Automatic Creation of A View per Volume

VAST CSI Driver creates a VAST Cluster view for each volume or bucket being provisioned. Such a view is automatically deleted when its volume or bucket is deleted.

The views created by VAST CSI Driver can be monitored using VAST Cluster's Web UI or CLI.

To control access permissions for storage exposed through these views, VAST CSI Driver uses a view policy that is attached to the view. You specify the view policy for each storage class.

Leveraging Trash Folder Access to Handle Deletions

VAST CSI Driver gains a substantial performance boost during volume deletions through the use of Trash Folder Access, a feature of VAST Cluster.

Note

VAST Cluster 4.7.0-SP6 or later is required for the VAST drivers to be able to use the Trash Folder Access feature.

When deleting a volume that resides on VAST Cluster 4.7.0-SP6 and later where the Trash Folder Access feature is enabled, the delete request is processed using the VAST REST API's /folders/delete_folder/ endpoint. This means that the processing takes place locally on the VAST cluster.

VAST CSI Driver can delete either through Trash Folder Access, or by using a backward-compatibility mode which requires you to dedicate a virtual IP pool and a view policy for deletions through the deletionVipPool and deletionViewPolicy parameters in the VAST CSI Driver Helm chart configuration file.

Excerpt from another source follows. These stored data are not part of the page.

(* ===== verification/Server.v ===== *)
(** * pkg/activator/runnable and pkg/activator/server/runserver.go

    A gRPC server as a runnable of the controller manager, and the external
    processing server built on it. *)

From S2P Require Import Prelude GoTime Prog Effects Instances Controller Manager Startup Tls Health.
#[local] Open Scope go_scope.

(** ** runnable/leader_election.go *)

Definition LeaderElection (runnable : runnable_func) (needs : bool) : leaderElection :=
  MkLeaderElection runnable needs.
Definition RequireLeaderElection (runnable : runnable_func) : leaderElection := LeaderElection runnable true.
Definition NoLeaderElection (runnable : runnable_func) : leaderElection := LeaderElection runnable false.
Definition NeedLeaderElection (r : leaderElection) : bool := needsLeaderElection r.

(** ** runnable/grpc.go *)

(** The goroutine that stops the server. *)
Definition shutdown_goroutine : go_s unit :=
  s <- seff SSelectDone ;;
  match s with
  | CtxDone => seff SGracefulStop
  | DoneCh => Ret tt
  end.

(** The function [GRPCServer(name, srv, port)] makes a runnable of; the name
    is only logged. *)
Definition GRPCServer (port : Z) : go_s (option error) :=
  lis <- seff (SListen port) ;;
  match lis with
  | Some err => Ret (Some (EWrap "gRPC server failed to listen - " err))
  | None =>
      seff SMakeDoneCh ;;
      defer (seff SCloseDoneCh) (
        seff (SSpawn Shutdown_goroutine) ;;
        err <- seff SServe ;;
        match err with
        | Some err => if bool_decide (err = EServerStopped) then Ret None
                      else Ret (Some (EWrap "gRPC server failed - " err))
        | None => Ret None
        end)
  end.

(** ** server/runserver.go *)

Definition DefaultGrpcPort : Z := 9002.
Definition DefaultGrpcHealthPort : Z := 9003.
Definition DefaultMetricsPort : Z := 9090.
Definition DefaultPoolName : string := "".
Definition DefaultPoolNamespace : string := "default".
Definition DefaultRefreshMetricsInterval : Duration := 50 * Millisecond.
Definition DefaultRefreshPrometheusMetricsInterval : Duration := 5 * Second.
Definition DefaultSecureServing : bool := true.
Definition DefaultHealthChecking : bool := false.
Definition DefaultEnablePprof : bool := true.
Definition DefaultCertPath : string := "".
Definition DefaultPoolGroup : string := "inference.networking.k8s.io".
Definition DefaultMetricsStalenessThreshold : Duration := 2 * Second.

Definition NewDefaultExtProcServerRunner : ExtProcServerRunner :=
  let nn := MkNN DefaultPoolNamespace DefaultPoolName in
  MkRunner DefaultGrpcPort nn (MkGKNN nn (MkGK DefaultPoolGroup "InferencePool"))
    DefaultSecureServing DefaultHealthChecking "" DefaultRefreshPrometheusMetricsInterval
    DefaultMetricsStalenessThreshold.

Section Server.
Context `{K8s : Kubernetes} `{TL : TlsLib} `{EP : ExtProcDesc}.

(** [ExtProcServerRunner.SetupWithManager] *)
Definition Runner_SetupWithManager (r : ExtProcServerRunner) : go_s (option error) :=
  err <- SetupWithManager (T := go_s (option error)) (fun kind => seff (SControllerComplete kind))
           (fun e => Ret (Some e)) (PoolGKNN r) ;;
  match err with
  | Some err => Ret (Some (EWrap "failed setting up InferencePoolReconciler: " err))
  | None => Ret None
  end.

(** The server with or without credentials: the part of [AsRunnable] up to
    [grpc.NewServer]. *)
Definition new_server (r : ExtProcServerRunner) : go_s (option error) :=
  if SecureServing r then
    cert <- (if negb (String.eqb (CertPath r) "")
             then seff (SLoadX509KeyPair (CertPath r +:+ "/tls.crt") (CertPath r +:+ "/tls.key"))
             else CreateSelfSignedTLSCertificate) ;;
    match cert with
    | Err err => Ret (Some (EWrap "failed to create self signed certificate - " err))
    | Ok cert => seff (SNewServer (Some cert)) ;; Ret None
    end
  else seff (SNewServer None) ;; Ret None.

(** The function [AsRunnable] makes a runnable of. *)
Definition ExtProc_Start (r : ExtProcServerRunner) : go_s (option error) :=
  failed <- new_server r ;;
  match failed with
  | Some err => Ret (Some err)
  | None =>
      seff SRegisterExternalProcessor ;;
      (if HealthChecking r
       then seff SRegisterHealth ;; seff (SSetServingStatus ExternalProcessor_ServiceName)
       else Ret tt) ;;
      GRPCServer (GrpcPort r)
  end.

Definition AsRunnable (r : ExtProcServerRunner) : leaderElection := NoLeaderElection (ExtProcServer r).

(** ** A gRPC server *)

(** Serving.  A server that cannot listen does nothing else and reports
    it.  Otherwise the goroutine that stops the server is started before
    serving, and when serving ends the channel that releases that goroutine is
    closed, as the last thing done; the server reports an error exactly when
    serving failed with one other than having been stopped. *)
Theorem GRPCServer_spec port tr r :
  exec (GRPCServer port) tr r <->
  (exists err, tr = [Ev (SListen port) (Some err)] /\
     r = Done (Some (EWrap "gRPC server failed to listen - " err))) \/
  (exists served, tr = [Ev (SListen port) None; Ev SMakeDoneCh tt; Ev (SSpawn Shutdown_goroutine) tt;
                        Ev SServe served; Ev SCloseDoneCh tt] /\
     r = Done (if bool_decide (served = None \/ served = Some EServerStopped) then None
               else EWrap "gRPC server failed - " <$> served)).
Proof.
  split.
  - intros ([err|] & t1 & -> & H); cbn [bind] in H; [destruct H as [-> ->]; eauto|]. right.
    cbn in H. destruct H as ([] & t2 & -> & [] & t3 & -> & served & t4 & -> & H). exists served.
    destruct served as [err|]; cbn in H.
    + destruct (decide (err = EServerStopped)) as [->|Hne].
      * rewrite bool_decide_eq_true_2 in H by done. destruct H as ([] & t5 & -> & -> & ->).
        by rewrite bool_decide_eq_true_2 by auto.
      * rewrite bool_decide_eq_false_2 in H by done. destruct H as ([] & t5 & -> & -> & ->).
        rewrite bool_decide_eq_false_2 by naive_solver. done.
    + destruct H as ([] & t5 & -> & -> & ->). by rewrite bool_decide_eq_true_2 by auto.
  - intros [(err & -> & ->)|(served & -> & ->)]; [by exists (Some err), []|].
    exists None. eexists. split; [done|]. exists tt. eexists. split; [done|]. exists tt. eexists. split; [done|].
    exists served. eexists. split; [done|].
    destruct served as [err|]; [destruct (decide (err = EServerStopped)) as [->|Hne]|].
    + by exists tt, [].
    + rewrite (bool_decide_eq_false_2 (_ \/ _)) by naive_solver. cbn.
      rewrite bool_decide_eq_false_2 by done. by exists tt, [].
    + by exists tt, [].
Qed.

(** ** The external-processing server *)

(** No certificate yet; one obtained; the server made with or without one;
    the service registered; listening. *)
Inductive server_phase :=
| NoServer (cert : option Certificate)
| Made (creds : option Certificate)
| Registered (creds : option Certificate)
| Listening (creds : option Certificate).

(** The order in which a server is brought up.  Registering services on a
    server that serves is an error of gRPC. *)
Definition server_delta (s : server_phase) (e : sevt) : option server_phase :=
  match e with
  | Ev (SX509KeyPair _ _) (Ok c) => match s with NoServer None => Some (NoServer (Some c)) | _ => None end
  | Ev (SLoadX509KeyPair _ _) (Ok c) => match s with NoServer None => Some (NoServer (Some c)) | _ => None end
  | Ev (SNewServer creds) _ =>
      match s with NoServer c => if decide (creds = c) then Some (Made c) else None | _ => None end
  | Ev SRegisterExternalProcessor _ => match s with Made c => Some (Registered c) | _ => None end
  | Ev SRegisterHealth _ | Ev (SSetServingStatus _) _ =>
      match s with Registered c => Some s | _ => None end
  | Ev (SListen _) _ => match s with Registered c => Some (Listening c) | _ => None end
  | Ev SServe _ => match s with Listening _ => Some s | _ => None end
  | _ => Some s
  end.

(** Brought up far enough to listen, with a certificate exactly when serving
    is secure; or given up for want of a certificate. *)
Definition server_post (secure : bool) (s : server_phase) (r : outcome (option error)) : Prop :=
  match s, r with
  | Listening c, Done _ => negb (is_nil c) = secure
  | NoServer None, Done (Some _) => secure = true
  | _, _ => False
  end.

Lemma CreateSelfSigned_server : mon server_delta (NoServer None) CreateSelfSignedTLSCertificate
  (fun s r => match r with Done (Ok c) => s = NoServer (Some c) | Done (Err _) => s = NoServer None | Crash _ => False end).
Proof.
  cbn. intros [serial|e]; cbn; [|done]. intros now. intros [priv|e]; cbn; [|done].
  intros [der|e]; cbn; [|done]. intros [pk|e]; cbn; [|done]. by intros [c|e].
Qed.

Lemma GRPCServer_server port creds : mon server_delta (Registered creds) (GRPCServer port)
  (fun s r => s = Listening creds /\ exists o, r = Done o).
Proof.
  cbn. intros [e|]; cbn; [eauto|]. intros _ _ [e|]; cbn; [|eauto].
  case_bool_decide; cbn; eauto.
Qed.

Lemma new_server_server r : mon server_delta (NoServer None) (new_server r) (fun s o =>
  match o with
  | Done None => exists c, s = Made c /\ negb (is_nil c) = SecureServing r
  | Done (Some _) => s = NoServer None /\ SecureServing r = true
  | Crash _ => False
  end).
Proof.
  unfold new_server. destruct (SecureServing r); [|by intros []; exists None]. apply mon_bind.
  assert (Hrest : forall cert : res Certificate,
    mon server_delta (NoServer (match cert with Ok c => Some c | Err _ => None end))
      (match cert with
       | Err err => Ret (Some (EWrap "failed to create self signed certificate - " err))
       | Ok cert => seff (SNewServer (Some cert)) ;; Ret None
       end) (fun s o =>
        match o with
        | Done None => exists c, s = Made c /\ negb (is_nil c) = true
        | Done (Some _) => s = NoServer None /\ true = true
        | Crash _ => False
        end)).
  { intros [c|e]; cbn; [intros _; rewrite decide_True by done; eauto|done]. }
  destruct (negb _).
  - cbn -[mon]. intros [c|e]; [apply (Hrest (Ok c))|apply (Hrest (Err e))].
  - eapply mon_mono; [|apply CreateSelfSigned_server].
    intros s [[c|e]|m]; [intros ->; apply (Hrest (Ok c))|intros ->; apply (Hrest (Err e))|done].
Qed.

(** C33.  Bringing up the server.  In every run of the external-processing
    runnable: with secure serving the server is made with the certificate that
    was loaded or created, and without one nothing listens and an error is
    returned; without secure serving no certificate is used; every service is
    registered after the server is made and before it listens; it serves only
    once it listens; and nothing panics. *)
Theorem ExtProc_server_bring_up r tr o :
  exec (ExtProc_Start r) tr o ->
  exists s, accepts server_delta (NoServer None) tr = Some s /\ server_post (SecureServing r) s o.
Proof.
  intros He. eapply mon_exec; [|exact He]. apply mon_bind. eapply mon_mono; [|apply new_server_server].
  intros s [[e|]|m]; [intros [-> H]; by rewrite H| |done].
  intros (c & -> & Hc). cbn -[GRPCServer]. intros _.
  assert (Hg : mon server_delta (Registered c) (GRPCServer (GrpcPort r)) (server_post (SecureServing r))).
  { eapply mon_mono; [|apply GRPCServer_server]. intros s o' [-> [x ->]]. done. }
  destruct (HealthChecking r); [cbn -[GRPCServer]; intros _ _|]; exact Hg.
Qed.

End Server.

(** ** Concrete servers *)

Lemma GRPCServer_spec_witness :
  exec (GRPCServer 9002) [Ev (SListen 9002) None; Ev SMakeDoneCh tt; Ev (SSpawn Shutdown_goroutine) tt;
    Ev SServe (Some EServerStopped); Ev SCloseDoneCh tt] (Done None).
Proof.
  apply (GRPCServer_spec 9002). right. exists (Some EServerStopped). split; reflexivity.
Defined.

Lemma ExtProc_server_bring_up_witness :
  exists s, accepts server_delta (NoServer None)
    (fst (run_with fine_answer (@ExtProc_Start demo_tls demo_desc NewDefaultExtProcServerRunner))) = Some s /\
    server_post true s (snd (run_with fine_answer (@ExtProc_Start demo_tls demo_desc NewDefaultExtProcServerRunner))).
Proof.
  apply (@ExtProc_server_bring_up demo_tls demo_desc NewDefaultExtProcServerRunner).
  apply run_with_exec.
Defined.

When deleting volumes that reside on a VAST Cluster version earlier than 4.7.0-SP6, or when Trash Folder Access is disabled for any reason, you still need to specify deletionVipPool and deletionViewPolicy.

Note

For deletions to succeed, the tenant in the deletion view policy (deletionViewPolicy) must match the tenant of the view policy (viewPolicy) specified for the storage class.

Support of NFSv3 and NFSv4

VAST NFS CSI Driver supports NFSv4 and NFSv3. Enabling NFSv4 access by VAST NFS CSI Driver is done the same way as for other NFSv4 clients.

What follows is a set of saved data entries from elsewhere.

Lemma main_inv v m g v' m' : inv (MkState v m g) -> thread_step v m v' m' ->
  inv (MkState v' m' (spawn (code m) g)) /\
  (main_left m' + shut_left (spawn (code m) g) < main_left m + shut_left g)%nat.
Proof.
  intros Hi Hp. inversion Hi; subst; cbn in Hp; try done.
  - destruct Hp as ([e|] & [= <-] & ->); cbn; (split; [by constructor|lia]).
  - destruct Hp as ([] & [= <-] & ->). cbn. split; [by constructor|lia].
  - destruct Hp as ([] & [= <-] & ->). cbn. split; [|lia]. constructor; [done| |done].
    match goal with H : grpc_stopping _ = false |- _ => rewrite H end. constructor.
  - destruct b.
    + destruct Hp as (x & g' & Hr & -> & ->). rewrite at_serve_next. apply Serve_return_law in Hr as Hs.
      cbn. split; [|lia]. constructor; cbn; [done|by rewrite Hs].
    + destruct Hp as (g' & Hr & -> & ->). apply Serve_call_law in Hr as [Hs Hd].
      cbn. split; [|lia]. constructor; cbn; [done|by rewrite Hs|auto].
  - destruct Hp as ([] & Hc & ->). cbn in Hc. destruct (doneCh v) as [[]|]; simplify_eq. cbn.
    split; [by constructor|lia].
Qed.

Lemma shut_at_step v g v' g' : shut_at (grpc_stopping (grpc v)) g -> thread_step v g v' g' ->
  shut_at (grpc_stopping (grpc v')) g' /\ doneCh v' = doneCh v /\
  (shut_left (Some g') < shut_left (Some g))%nat /\
  (code g' = Ret tt -> grpc_stopped (grpc v') = true \/ doneCh v = Some true).
Proof.
  intros Hg Hs. inversion Hg as [Hq Hg'|Hq Hg'|Hq Hg'|q Hq Hg']; subst; cbn in Hs; [..|done].
  - destruct Hs as ([] & Hc & ->); cbn in Hc.
    + case_decide; simplify_eq. rewrite <- Hq. split; [constructor|]. cbn. split_and!; auto; first [lia|done].
    + destruct (ctxDone v); simplify_eq. rewrite <- Hq. split; [constructor|]. cbn. split_and!; auto; first [lia|done].
  - destruct Hs as (g1 & Hr & -> & ->). apply GracefulStop_call_law in Hr as Hq'. cbn. rewrite Hq'.
    split; [constructor|]. split_and!; auto; first [lia|done].
  - destruct Hs as (g1 & Hr & -> & ->). apply GracefulStop_return_law in Hr as [Hq' Hd]. cbn. rewrite Hq', <- Hq.
    split; [constructor|]. split_and!; auto; first [lia|done].
Qed.

Lemma shut_inv v m g v' g' : inv (MkState v m (Some g)) -> thread_step v g v' g' ->
  inv (MkState v' m (Some g')) /\ (shut_left (Some g') < shut_left (Some g))%nat.
Proof.
  intros Hi Hp. inversion Hi; subst;
    match goal with H : shut_at _ _ |- _ => destruct (shut_at_step _ _ _ _ H Hp) as (Hg & Hd & Hl & Hr) end;
    (split; [|done]); constructor; try congruence; try done.
  intros Hc. destruct (Hr Hc); congruence.
Qed.
(** A server that answers the third version query and the second probe;
    the clock advances by one second at each reading. *)
Definition answering : Env :=
  mkEnv 100
        (fun n => Z.of_nat n)
        (fun _ _ => true)
        (fun _ n => if (n <? 2)%nat then Rejected refused else Resolved "1.2.3")
        (fun _ _ n => if (n <? 1)%nat then Rejected (unreachable n) else Resolved tt)
        (fun _ => 4322).

(** A server that never answers; the clock advances by two seconds at each
    reading. *)
Definition silent : Env :=
  mkEnv 100
        (fun n => 2 * Z.of_nat n)
        (fun _ _ => true)
        (fun _ _ => Rejected refused)
        (fun _ _ n => Rejected (unreachable n))
        (fun _ => 4322).

(** The same, with a clock that advances by ten seconds at each reading. *)
Definition down : Env :=
  mkEnv 100
        (fun n => 10 * Z.of_nat n)
        (fun _ _ => true)
        (fun _ _ => Rejected refused)
        (fun _ _ n => Rejected (unreachable n))
        (fun _ => 4322).

End Scenario.

(** * Worlds of the polling loops *)

Section Polls.

Variable port : Z.

(** One round of the version handshake: the test of the budget and the
    query. *)
Definition query (w : World) : World :=
  tickVersion (log (ClientGetVersion port) (tickClock w)).

Fixpoint queried (n : nat) (w : World) : World :=
  match n with
  | O => w
  | S n' => queried n' (query w)
  end.

End Polls.

(** One round of the liveness wait in which the child is not seen: the
    query, the test of the budget, the sleep. *)
Definition nap (w : World) : World :=
  log (SetTimeout 100) (tickClock (tickLiveness w)).

Fixpoint napped (n : nat) (w : World) : World :=
  match n with
  | O => w
  | S n' => napped n' (nap w)
  end.

(** [fs.remove] of the lock file. *)
Definition isRemove (e : Event) : bool :=
  match e with
  | FsRemove => true
  | _ => false
  end.
Lemma handler_free_for_in {A S} (body : A → S → (S → script) → script) k xs : ∀ s,
  (∀ x s k', (∀ s', handler_free (k' s')) → handler_free (body x s k')) →
  (∀ s', handler_free (k s')) →
  handler_free (for_in xs body s k).
Proof.
  induction xs as [|x xs IH]; intros s Hbody Hk; simpl; [apply Hk|].
  apply Hbody. intros s'. by apply IH.
Qed.

Lemma handler_free_spectra_of out k :
  (∀ s, handler_free (k s)) → handler_free (spectra_of out k).
Proof.
  intros Hk. unfold spectra_of. apply handler_free_for_in; [|exact Hk].
  intros iphase [[wno fpfs] legend] k' Hk'.
  do 3 (apply handler_free_or_raise; intros ?).
  intros [w f]. apply handler_free_or_raise; intros ?. apply Hk'.
Qed.

Lemma handler_free_notebook : handler_free notebook.
Proof.
  unfold notebook, plot_spectra, new_inputs, new_dataset, update.
  repeat first
    [ apply handler_free_or_raise; intros ?
    | apply handler_free_spectra_of; intros [[? ?] ?]
    | lazymatch goal with
      | |- handler_free (Call _ _) => intros ?
      | |- handler_free (NewObj _) => intros ?
      | |- handler_free (DsNew _ _) => intros ?
      | |- handler_free (DsRead _ _) => intros ?
      | |- handler_free (DsWrite _ _ ?k) => change (handler_free k)
      | |- handler_free Done => exact I
      | |- handler_free (let '(_, _) := ?r in _) => destruct r
      end ].
Qed.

To mount volumes with NFSv4, specify  mountOptions: "nfsvers=4" for the storage class.

Support of VAST Cluster Multi-Tenancy

VAST CSI Driver can operate on multiple VAST Cluster tenants.

To determine from which tenant to provision storage for a claim, VAST Cluster looks at the view policy that is attached to the view that exposes the volume or bucket.

To be able to operate in a multi-tenant environment, VAST CSI Driver requires VAST Cluster 4.7.0-SP6 or later with the Trash Folder Access feature enabled.

Note

If a deletion view policy (deletionViewPolicy) is specified in the VAST CSI Driver's Helm chart configuration file, the tenant in the deletion view policy must match the tenant of the view policy (viewPolicy) specified in the storage class. Otherwise, deletions would fail.